→ Records for this exercise:

····················

Lemma rule_views_correct_witness :
  exists v rules devices, enrichedRules toy_views = Ok [v] /\ fr_RuntimeState v = "relay"%string /\
    Forall2 (fun r v => no_nul (fr_SourceID r) -> no_nul (fr_TargetID r) -> rule_shown toy_views devices r v) rules [v].
Proof.
  assert (Hn : (length (rows (t_tunnels toy_views)) <=? 200)%nat = true) by (vm_compute; reflexivity). apply Nat.leb_le in Hn.
  assert (Hu : forallb (fun t => bool_decide (x00 ∉ bytes_of (ts_DeviceID t)) && bool_decide (x00 ∉ bytes_of (ts_PeerID t))) (rows (t_tunnels toy_views)) = true)
    by (vm_compute; reflexivity).
  rewrite forallb_forall in Hu.
  assert (Hu' : forall t, t ∈ rows (t_tunnels toy_views) -> no_nul (ts_DeviceID t) /\ no_nul (ts_PeerID t)).
  { intros t Ht. rewrite list_elem_of_In in Ht. apply Hu, andb_true_iff in Ht as [H1 H2]. by apply bool_decide_eq_true in H1, H2. }
  assert (HE : match enrichedRules toy_views with Ok [v] => fr_RuntimeState v = "relay"%string | _ => False end) by (vm_compute; reflexivity).
  destruct (enrichedRules toy_views) as [[|v [|]]|] eqn:E; [destruct HE| |destruct HE|destruct HE].
  destruct (rule_views_correct toy_views [v] Hn Hu' E) as (rules & devices & _ & _ & HF).
  exists v, rules, devices. split; [reflexivity|]. split; [exact HE|exact HF].
Defined.
End Witness.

····················

→ About this task: So that nothing is lost, return the listing exactly and completely.

→ Solution for this exercise:
Lemma rule_views_correct_witness :
  exists v rules devices, enrichedRules toy_views = Ok [v] /\ fr_RuntimeState v = "relay"%string /\
    Forall2 (fun r v => no_nul (fr_SourceID r) -> no_nul (fr_TargetID r) -> rule_shown toy_views devices r v) rules [v].
Proof.
  assert (Hn : (length (rows (t_tunnels toy_views)) <=? 200)%nat = true) by (vm_compute; reflexivity). apply Nat.leb_le in Hn.
  assert (Hu : forallb (fun t => bool_decide (x00 ∉ bytes_of (ts_DeviceID t)) && bool_decide (x00 ∉ bytes_of (ts_PeerID t))) (rows (t_tunnels toy_views)) = true)
    by (vm_compute; reflexivity).
  rewrite forallb_forall in Hu.
  assert (Hu' : forall t, t ∈ rows (t_tunnels toy_views) -> no_nul (ts_DeviceID t) /\ no_nul (ts_PeerID t)).
  { intros t Ht. rewrite list_elem_of_In in Ht. apply Hu, andb_true_iff in Ht as [H1 H2]. by apply bool_decide_eq_true in H1, H2. }
  assert (HE : match enrichedRules toy_views with Ok [v] => fr_RuntimeState v = "relay"%string | _ => False end) by (vm_compute; reflexivity).
  destruct (enrichedRules toy_views) as [[|v [|]]|] eqn:E; [destruct HE| |destruct HE|destruct HE].
  destruct (rule_views_correct toy_views [v] Hn Hu' E) as (rules & devices & _ & _ & HF).
  exists v, rules, devices. split; [reflexivity|]. split; [exact HE|exact HF].
Defined.
End Witness.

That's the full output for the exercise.